詩を読むような僕の独り学

近畿大学の図書館司書課程の学習記録ほか

5709 図書館情報資源概論 レポート

【設題】電子図書館の必要性を述べるとともに、日本の公共図書館が今後どのような情報資源を収集し、電子図書館サービスを提供すべきなのかを論じなさい。
【字数指定 2000字】(増減100字以内)

1. 電子図書館とはなにか
 電子図書館は、『図書館情報学用語辞典』によると、「資料と情報を電子メディアによって提供すること。とりわけネットワークを介して提供することをサービスの中心に据えて(中略)高度情報化社会の要請に呼応した新しい機能を実現させたシステムまたは組織、機関」と定義される。単なるコンピュータシステムから人的サービスを含むものまで、電子図書館の目指す像は様々だが、電子図書の提供サービス・全文データベースサービス・単なるネットワーク情報資源の蓄積だけではないことなどが必要条件とされている。[1]
電子図書館のプロトタイプ「アリアドネ」の発案者の一人である長尾真は、電子図書館の方向性について、本や情報を取り出すという従来の機能は「検索という段階からもっとナビゲーション、つまり案内という方向に行くのではないか」[2]と述べている。つまり、単に情報を蓄積するだけでなく、必要な情報へ適切に誘導し、さらにそのサービスに付加価値をつけることに、電子図書館の意義がある。
電子図書館が必要となった背景には、情報化社会により人々が要求する知識が多様化したため、利用者と情報を結び付ける重要性が高まったことがある。また、情報関連技術の発展により新たなサービスやシステムが生み出され、図書館を利用しなくとも情報を知ることが可能になったため、図書館はこれまでのように知識を得る唯一の機関ではなくなったという観点からも、電子図書館サービスが必要なのである。

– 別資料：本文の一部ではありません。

Lemma arq_in_order_witness :
  got ex_arq = take (length (got ex_arq)) (subm ex_arq) /\
  (length (h5_unacked (b_link (tx ex_arq))) <= 7)%nat /\
  exists n ds, (n <= length (got ex_arq))%nat /\ h5_txq (b_link (tx ex_arq)) = records ds /\
    drop n (subm ex_arq) = (p_data <$> h5_unacked (b_link (tx ex_arq))) ++ ds.
Proof. exact (arq_in_order ex_arq ex_arq_reachable). Defined.

Lemma arq_recovers_witness :
  exists s', rtc astep ex_arq s' /\ subm s' = [str "at"] /\ got s' = [str "at"].
Proof. exact (arq_recovers ex_arq ex_arq_reachable). Defined.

2. 公共図書館による電子出版物のこれまでの提供について
 公共図書館による電子出版物提供の事例には、次のようなものがある。
(1) 電子書籍サービス
 奈良県生駒市図書館では、2005年にSONYの電子書籍リーダー「リブリエ」の利用者への貸出を行った。2週間の館外貸出を可能にするといったサービスを展開したが、2009年にSONYの電子書籍を購入する「Timebook Town」の終了が決まり、同図書館もサービスの提供を中止した。当時は電子書籍出版数が少なく、コンテンツが不十分だったことや、無線通信が低速だったことなどが、サービス終了の背景にある。
 2007年には、東京都・千代田区立図書館で「千代田Web図書館」が開始された。これは非来館型サービスとして初めて実施された、インターネット上で貸出・閲覧ができる電子書籍サービスである。
(2) 音楽配信・動画配信サービス
 公共図書館では、“ナクソス・ミュージック・ライブラリー(NML)”の音楽配信サービスを提供している。利用者はIDとパスワードを入手してNMLにアクセスし、自宅で聴くことができる。このサービスを公共図書館で初めて開始したのは、2008年の岐阜市立図書館である。2015年9月現在では、全国約120の大学、学校、公共図書館に導入されているという。
 一方、ほとんどの図書館においては、動画配信や放送番組等は収集対象となっておらず、放送会社で制作されたコンテンツそのものを提供・配信している事例は少ない。過去の動画はインターネットによる公衆送信を前提とした契約処理がされていないことや、様々な人物の映り込みによる肖像権問題等の解決が困難なためである。
(3) デジタルアーカイブ
 デジタルアーカイブとは、「有形・無形の文化財をデジタル情報として記録し、劣化なく永久保存するとともに、ネットワークなどを用いて提供すること」[3]と定義されている。代表例には、岡山県立図書館の「デジタル岡山大百科」がある。現在多くの都道府県立図書館が地域資料などのデジタルアーカイブを公開している。
 しかしながら、予算・人員・ノウハウがない等の理由でデジタルアーカイブを実施できない図書館もあり、また、著作権処理に多大な労力を要するなど、課題も多い。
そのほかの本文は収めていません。